One conceptual flaw with judgment matches is that they are not necessarily transitive. Minion beat Groundskeeper in judgment match #1 (that was a relatively small sample, but let’s suppose that it wasn’t). Minion might lose a judgment match to Soothsayer, because Soothsayer as a junker is well-positioned vs. Minion. If that happened, would it mean that Groundskeeper is going to lose a judgment match to Soothsayer? Not necessarily! The more recent judgment matches seem to recognize this issue, and are comparing cards with more similar functions (Advisor v Alchemist, for example), which may help to mitigate this.

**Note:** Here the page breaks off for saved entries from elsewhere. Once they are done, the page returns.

Lemma step_base w i s r s' : step w i s = (r, s') -> base s' = base s.
Proof.
  intros H. destruct i as [[tag|]|state elapsed]; cbn in H.
  - destruct (truthy tag); [|now inversion H].
    apply catch_continue_inv in H as (r0 & H & _).
    apply bind_inv in H as [([[st p] id] & s1 & Hp & H)|(sg & Hp & _)].
    + destruct (parse_tag_inv _ _ _ _ Hp) as [-> _].
      unfold handle in H.
      apply bind_inv in H as [([] & s2 & H1 & H)|(sg & H1 & _)].
      * assert (advances (fun _ => True) false s s2) as (_ & B2 & _)
          by (eapply respects_when; [apply on_removed_respects|exact H1]).
        rewrite <- B2. destruct (String.eqb st "added"); cbn [when] in H.
        -- eapply on_added_base; eauto.
        -- now inversion H.
      * assert (advances (fun _ => True) false s s') as (_ & B2 & _)
          by (eapply respects_when; [apply on_removed_respects|exact H1]).
        exact B2.
    + now destruct (parse_tag_inv _ _ _ _ Hp) as [-> _].
  - now inversion H.
  - now inversion H.
Qed.

Lemma reachable_device w s : reachable w s -> is_Some (dev (base s)).
Proof.
  induction 1 as [found s H|s i s' _ IH H].
  - unfold startLego_init in H.
    set (s0 := {| base := init found; current_tag := None |}) in H.
    assert (base s = base s0 /\ is_Some (dev (init found))) as [B D].
    { destruct (match lights (answer_tags w []) with Some l => l | None => true end).
      - split.
        + assert (advances no_field false s0 s) as (_ & B & _)
            by (eapply (respects_on_base no_field false); [|exact H]; call_side).
          exact B.
        + destruct found; cbn; eauto; discriminate.
      - split.
        + assert (advances no_field false s0 s) as (_ & B & _)
            by (eapply (respects_on_base no_field false); [|exact H]; call_side).
          exact B.
        + destruct found; cbn; eauto; discriminate. }
    rewrite B. exact D.
  - apply step_base in H. now rewrite H.
Qed.

Section Emits.

Variable P : call -> Prop.

Lemma emits_bind_l {A B} (m : M A) (k : A -> M B) :
  emits P m -> (forall a, respects (fun _ => True) true (k a)) ->
  emits P (m ≫= k).
Proof.
  intros Hm Hk s b s' H.
  apply bind_inv in H as [(a & s1 & H1 & H2)|(sg & _ & ?)]; [|discriminate].
  destruct (Hm _ _ _ H1) as (d1 & E1 & X1).
  destruct (Hk a _ _ _ H2) as ((d2 & E2 & _) & _).
  exists (d1 ++ d2). rewrite E2, E1, app_assoc. split; [reflexivity|].
  apply Exists_app. auto.
Qed.

Lemma emits_bind_r {A B} (m : M A) (k : A -> M B) :
  respects (fun _ => True) true m -> (forall a, emits P (k a)) ->
  emits P (m ≫= k).
Proof.
  intros Hm Hk s b s' H.
  apply bind_inv in H as [(a & s1 & H1 & H2)|(sg & _ & ?)]; [|discriminate].
  destruct (Hm _ _ _ H1) as ((d1 & E1 & _) & _).
  destruct (Hk a _ _ _ H2) as (d2 & E2 & X2).
  exists (d1 ++ d2). rewrite E2, E1, app_assoc. split; [reflexivity|].
  apply Exists_app. auto.
Qed.

Lemma emits_bind_or {A B} (m : M A) (k : A -> M B) :
  respects (fun _ => True) true m ->
  (forall a, respects (fun _ => True) true (k a)) ->
  (forall s a s1, m s = (Done a, s1) ->
     (exists d, history s1 = history s ++ d /\ Exists P d) \/ emits P (k a)) ->
  emits P (m ≫= k).
Proof.
  intros Hm Hk Hor s b s' H.
  apply bind_inv in H as [(a & s1 & H1 & H2)|(sg & _ & ?)]; [|discriminate].
  destruct (Hor _ _ _ H1) as [(d1 & E1 & X1)|He].
  - destruct (Hk a _ _ _ H2) as ((d2 & E2 & _) & _).
    exists (d1 ++ d2). rewrite E2, E1, app_assoc. split; [reflexivity|].
    apply Exists_app. auto.
  - destruct (Hm _ _ _ H1) as ((d1 & E1 & _) & _).
    destruct (He _ _ _ H2) as (d2 & E2 & X2).
    exists (d1 ++ d2). rewrite E2, E1, app_assoc. split; [reflexivity|].
    apply Exists_app. auto.
Qed.

Lemma emits_raise {A} e : emits P (@raise A e).
Proof. intros s a s' H. discriminate. Qed.

Lemma emits_continue : emits P continue.
Proof. intros s a s' H. discriminate. Qed.

Lemma emits_do_call c : P c -> emits P (do_call c).
Proof.
  intros Hc s a s' H. inversion H; subst. exists [c]. split; [reflexivity|].
  apply Exists_cons. auto.
Qed.

Variable w : world.

Lemma emits_query q : (forall r, P (ask q r)) -> emits P (query w q).
Proof.
  intros Hc s a s' H. inversion H; subst. eexists. split; [reflexivity|].
  apply Exists_cons. auto.
Qed.

Lemma emits_query_num q : (forall r, P (ask_num q r)) -> emits P (query_num w q).
Proof.
  intros Hc s a s' H. inversion H; subst. eexists. split; [reflexivity|].
  apply Exists_cons. auto.
Qed.

Lemma emits_glob pat : (forall r, P (glob_glob pat r)) -> emits P (glob w pat).
Proof.
  intros Hc s a s' H. inversion H; subst. eexists. split; [reflexivity|].
  apply Exists_cons. auto.
Qed.

End Emits.

Ltac fire_side := solve [intros; unfold fires; cbn; auto].

Ltac emits_auto :=
  idtac;
  lazymatch goal with
  | |- emits _ (mbind _ _) =>
      first [ apply emits_bind_l; [solve [emits_auto] | intros; solve [respects_auto]]
            | apply emits_bind_r; [solve [respects_auto] | intros ?; emits_auto] ]
  | |- emits _ (do_call _) => apply emits_do_call; fire_side
  | |- emits _ (query _ _) => apply emits_query; fire_side
  | |- emits _ (query_num _ _) => apply emits_query_num; fire_side
  | |- emits _ (glob _ _) => apply emits_glob; fire_side
  | |- emits _ (raise _) => apply emits_raise
  | |- emits _ continue => apply emits_continue
  | |- emits _ (when appletv_activated _) =>
      unfold appletv_activated; cbn [when]; emits_auto
  | |- emits _ (when _ _) => fail
  | |- emits _ (let _ := _ in _) => cbv zeta; emits_auto
  | |- emits _ (match ?x with _ => _ end) => destruct x; emits_auto
  | |- emits _ _ => progress autounfold with session; emits_auto
  end.

Section BlocksFire.

Variables (w : world) (pad : Z) (dir : string) (b : gmap string string).

Lemma on_playlist_fires v :
  b !! "playlist" = Some v -> emits (fires f_playlist) (on_playlist w dir b).
Proof. intros H. unfold on_playlist. rewrite H. emits_auto. Qed.

Lemma on_slack_fires v :
  b !! "slack" = Some v -> emits (fires f_slack) (on_slack b).
Proof. intros H. unfold on_slack. rewrite H. emits_auto. Qed.

Lemma on_command_fires v :
  b !! "command" = Some v -> emits (fires f_command) (on_command b).
Proof. intros H. unfold on_command. rewrite H. emits_auto. Qed.

Lemma on_disney_fires v :
  b !! "disney" = Some v -> emits (fires f_disney) (on_disney w pad b).
Proof. intros H. unfold on_disney. rewrite H. emits_auto. Qed.

Lemma on_netflix_fires v :
  b !! "netflix" = Some v -> emits (fires f_netflix) (on_netflix w pad b).
Proof. intros H. unfold on_netflix. rewrite H. emits_auto. Qed.

Lemma on_youtube_fires v :
  b !! "youtube" = Some v -> emits (fires f_youtube) (on_youtube w pad b).
Proof. intros H. unfold on_youtube. rewrite H. emits_auto. Qed.

Lemma on_airplay_fires v :
  b !! "airplay" = Some v -> emits (fires f_airplay) (on_airplay w pad b).
Proof. intros H. unfold on_airplay. rewrite H. emits_auto. Qed.

Lemma on_xbox_fires v :
  b !! "xbox" = Some v -> emits (fires f_xbox) (on_xbox w pad b).
Proof. intros H. unfold on_xbox. rewrite H. emits_auto. Qed.

Lemma playMp3_resume_fires s s1 :
  playMp3_resume s = (Done true, s1) ->
  exists d, history s1 = history s ++ d /\ Exists (fires f_mp3) d.
Proof.
  unfold playMp3_resume. intros H.
  apply bind_inv in H as [(s0 & s0' & Hg & H)|(sg & _ & ?)]; [|discriminate].
  apply get_inv in Hg as [-> ->].
  destruct (tag_eqb _ _ && bool_decide _); [|discriminate].
  apply bind_inv in H as [([] & s2 & H1 & H2)|(sg & _ & ?)]; [|discriminate].
  inversion H1; subst s2.
  cbv beta in H2.
  assert (advances (fun _ => True) true (record [player_play] s) s1) as A.
  { lazymatch type of H2 with
    | ?m _ = _ =>
        assert (respects (fun _ => True) true m) as R by respects_auto;
        exact (R _ _ _ H2)
    end. }
  destruct A as ((d & E & _) & _). cbn in E.
  exists ([player_play] ++ d). rewrite E, <- app_assoc. split; [reflexivity|].
  apply Exists_cons. left. left. reflexivity.
Qed.

Lemma on_mp3_fires v :
  b !! "mp3" = Some v -> emits (fires f_mp3) (on_mp3 w dir b).
Proof.
  intros H. unfold on_mp3. rewrite H. unfold playMp3.
  apply emits_bind_r; [solve [respects_auto]|intros _].
  apply emits_bind_or; [solve [respects_auto]|intros; solve [respects_auto]|].
  intros s [|] s1 Hm.
  - left. now apply playMp3_resume_fires.
  - right. emits_auto.
Qed.

Lemma on_spotify_fires v :
  b !! "spotify" = Some v -> emits (fires f_spotify) (on_spotify w pad b).
Proof.
  intros H. unfold on_spotify. rewrite H.
  apply emits_bind_or; [solve [respects_auto]|intros; solve [respects_auto]|].
  intros s [|] s1 Hq.
  - right. emits_auto.
  - left. unfold query in Hq. inversion Hq as [[Ha Hs]].
    exists [ask spotify_activated false]. rewrite Ha. split; [reflexivity|].
    apply Exists_cons. left. right. auto.
Qed.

There’s also an issue with the way judgment matches are counted. If players agree that a card is favored, the board is counted as a win for that card. If they don’t agree, the board is played out and the winner of the game gets the point. But even if players can accurately assign a board as favoring one card as opposed to another in the judgment match, that doesn’t mean anything about the magnitude of the amount one card would be favored. Assigning a full point to the agreed-on favored card is equivalent to assuming that if the game were played out, there’s no chance that the less favored option would win.

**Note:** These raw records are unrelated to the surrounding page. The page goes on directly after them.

Lemma squaring_loop_spec (a n : Z) (count : nat) :
  2 < n ->
  forall e : Z, 0 <= e ->
    squaring_loop count (a ^ e mod n) n = true <->
    exists j : Z, 1 <= j <= Z.of_nat count /\ a ^ (2 ^ j * e) mod n = n - 1.
Proof.
  intros Hn. induction count as [|count IH]; intros e He.
  - cbn. split; [discriminate|]. intros (j & Hj & _). lia.
  - cbn [squaring_loop]. rewrite mod_exp_square by lia.
    destruct (Z.eqb_spec (a ^ (2 * e) mod n) (n - 1)) as [Hminus|Hminus].
    + split; [intros _|reflexivity].
      exists 1. split; [lia|]. exact Hminus.
    + destruct (Z.eqb_spec (a ^ (2 * e) mod n) 1) as [Hone|Hone].
      * split; [discriminate|]. intros (j & Hj & Hpow). exfalso.
        replace (2 ^ j * e) with (2 ^ (j - 1) * (2 * e)) in Hpow.
        -- rewrite pow_one_stays_one in Hpow by (assumption || lia). lia.
        -- replace j with (Z.succ (j - 1)) at 2 by lia.
           rewrite Z.pow_succ_r by lia. ring.
      * rewrite (IH (2 * e)) by lia. split.
        -- intros (j & Hj & Hpow). exists (j + 1). split; [lia|].
           rewrite Z.pow_add_r by lia. rewrite <- Hpow. f_equal. f_equal. ring.
        -- intros (j & Hj & Hpow).
           assert (j <> 1).
           { intros ->. apply Hminus. rewrite <- Hpow. f_equal. }
           exists (j - 1). split; [lia|].
           rewrite <- Hpow. f_equal. f_equal.
           replace j with (Z.succ (j - 1)) at 2 by lia.
           rewrite Z.pow_succ_r by lia. ring.
Qed.

(** [_witness_test] decides the strong-probable-prime condition. *)
Lemma witness_test_spec (a n s d : Z) :
  2 < n -> 0 <= d -> 1 <= s ->
  _witness_test a n s d = true <->
  (a ^ d mod n = 1 \/
   exists r : Z, 0 <= r < s /\ a ^ (2 ^ r * d) mod n = n - 1).
Proof.
  intros Hn Hd Hs. unfold _witness_test.
  rewrite mod_exp_spec by lia.
  destruct (Z.eqb_spec (a ^ d mod n) 1) as [Hone|Hone]; cbn [orb].
  { split; [intros _; left; assumption|reflexivity]. }
  destruct (Z.eqb_spec (a ^ d mod n) (n - 1)) as [Hminus|Hminus].
  { split; [intros _|reflexivity]. right. exists 0. split; [lia|].
    rewrite Z.pow_0_r, Z.mul_1_l. assumption. }
  rewrite squaring_loop_spec by lia. split.
  - intros (j & Hj & Hpow). right. exists j. split; [lia|assumption].
  - intros [Hone'|(r & Hr & Hpow)]; [contradiction|].
    assert (r <> 0).
    { intros ->. rewrite Z.pow_0_r, Z.mul_1_l in Hpow. contradiction. }
    exists r. split; [lia|assumption].
Qed.

(** Modulo a prime, the only square roots of 1 are 1 and -1. *)
Lemma sqrt_one_mod_prime (p y : Z) :
  Z.prime p -> (y * y) mod p = 1 -> y mod p = 1 \/ y mod p = p - 1.
Proof.
  intros Hp Hsq. pose proof (Z.prime_ge_2 p Hp) as Hge.
  apply Zmod_divide_minus in Hsq; [|lia].
  replace (y * y - 1) with ((y - 1) * (y + 1)) in Hsq by ring.
  apply Z.divide_prime_mul in Hsq; [|assumption].
  destruct Hsq as [[k Hk]|[k Hk]].
  - left. replace y with (1 + k * p) by lia.
    rewrite Z_mod_plus_full. apply Z.mod_1_l. lia.
  - right. replace y with (p - 1 + (k - 1) * p) by lia.
    rewrite Z_mod_plus_full. apply Z.mod_small. lia.
Qed.

(** Modulo a prime, a chain of squarings that ends on 1 starts on 1 or
    passes through -1. *)
Lemma strong_chain_prime (a n d : Z) (i : nat) :
  Z.prime n -> 0 <= d ->
  a ^ (2 ^ Z.of_nat i * d) mod n = 1 ->
  a ^ d mod n = 1 \/
  exists r : Z, 0 <= r < Z.of_nat i /\ a ^ (2 ^ r * d) mod n = n - 1.
Proof.
  intros Hp Hd. pose proof (Z.prime_ge_2 n Hp) as Hge.
  induction i as [|i IH]; intros Hone.
  - left. rewrite Z.pow_0_r, Z.mul_1_l in Hone. assumption.
  - rewrite Nat2Z.inj_succ, Z.pow_succ_r in Hone by lia.
    replace (2 * 2 ^ Z.of_nat i * d) with (2 ^ Z.of_nat i * d * 2) in Hone by ring.
    rewrite Z.pow_mul_r, Z.pow_2_r in Hone by (try apply Z.mul_nonneg_nonneg; auto with zarith).
    destruct (sqrt_one_mod_prime n _ Hp Hone) as [H1|H1].
    + destruct (IH H1) as [Hd1|(r & Hr & Hpow)]; [left; assumption|].
      right. exists r. split; [lia|assumption].
    + right. exists (Z.of_nat i). split; [lia|assumption].
Qed.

Consider a hypothetical “Silly Smithy”: it’s like regular Smithy, but when you play it you roll a 100-sided die. If it comes up 100, +$1. This card is nearly always going to be favored over Smithy (one exception I can think of: if Smithy is the Obelisk pile, which probably shouldn't be allowed in a judgment match at all). So a judgment match will give it a nearly perfect win over Smithy. However, its advantage in actual play is very minor. If you played all of the games out, “Silly Smithy” would have only a very small advantage vs. for Smithy. A ranking system should rate Smithy and “Silly Smithy” about the same. And if you played "Silly Smithy" in a judgment match against any non-Smithy card, it would achieve essentially the same result as Smithy.

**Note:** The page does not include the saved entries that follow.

(** [utf8.ValidString]. *)
Fixpoint validString (s : string) : bool :=
  match s with
  | EmptyString => true
  | String b0 r0 =>
      if inRange 0 127 b0 then validString r0
      else
        match r0 with
        | String b1 r1 =>
            if two b0 b1 then validString r1
            else
              match r1 with
              | String b2 r2 =>
                  if three b0 b1 b2 then validString r2
                  else
                    match r2 with
                    | String b3 r3 => four b0 b1 b2 b3 && validString r3
                    | EmptyString => false
                    end
              | EmptyString => false
              end
        | EmptyString => false
        end
  end.

(** A string field as [json.Marshal] writes it. *)
Definition marshalString (s : string) : JValue := JString (toValidUTF8 s).

(** A string field tagged [omitempty]: left out when the string is empty. *)
Definition omitempty (name s : string) : list (string * JValue) :=
  match s with
  | EmptyString => []
  | _ => [(name, marshalString s)]
  end.

(** *** Shapes *)

(** What a Go type accepts on the wire. A pointer accepts what its target
    accepts (null fits every type). *)
Inductive Shape :=
| SString
| SInt
| SBool
| SAny
| SMap (elem : Shape)
| SStruct (fields : list (string * Shape)).

Fixpoint fits (sh : Shape) (j : JValue) {struct j} : bool :=
  match j with
  | JNull => true
  | JBool _ => match sh with SBool | SAny => true | _ => false end
  | JNumber n =>
      match sh with
      | SInt => match n with
                | Int z => ((minInt64 <=? z) && (z <=? maxInt64))%Z
                | NonInt _ => false
                end
      | SAny => true
      | _ => false
      end
  | JString _ => match sh with SString | SAny => true | _ => false end
  | JArray _ => match sh with SAny => true | _ => false end
  | JObject kvs =>
      match sh with
      | SAny => true
      | SMap e => forallb (fun kv => fits e (snd kv)) kvs
      | SStruct fs =>
          forallb (fun kv => match findField fs (fst kv) with
                             | Some s => fits s (snd kv)
                             | None => true
                             end) kvs
      | _ => false
      end
  end.

(** A decoder reports a type error exactly on the values that do not fit
    the shape. *)
Definition DecFits {T} (d : Dec T) (sh : Shape) : Prop :=
  forall j t, snd (d j t) = None <-> fits sh j = true.

(** Two tables agree on an entry: the same name, and related contents. *)
Definition sameField {A B} (R : A -> B -> Prop) (f : string * A) (s : string * B) : Prop :=
  fst f = fst s /\ R (snd f) (snd s).


(** Whether a member selects a field of a table. *)
Definition selectsField {A} (fs : list (string * A)) (kv : string * JValue) : bool :=
  match findField fs (fst kv) with
  | Some _ => true
  | None => false
  end.

End Json.

(* ===================================================================== *)
(** ** request.go *)
(* ===================================================================== *)

Module Request.
Import Json.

This leads to my constructive proposal for how to measure card strength, taken from this thread: If two very good (and similarly good) players play a match where they are and aren't allowed to gain a card, respectively, how big of an advantage will the player who can gain the card have.

Ideally the players play an infinite number of games (varying who is and isn't allowed to gain the card, as well as starting player), play equally well on average regardless of whether they're allowed to gain the card, and that the player who can gain the card doesn't rely on the fact that their opponent isn't allowed to gain the card. An actual cage match will be an approximation to that ideal.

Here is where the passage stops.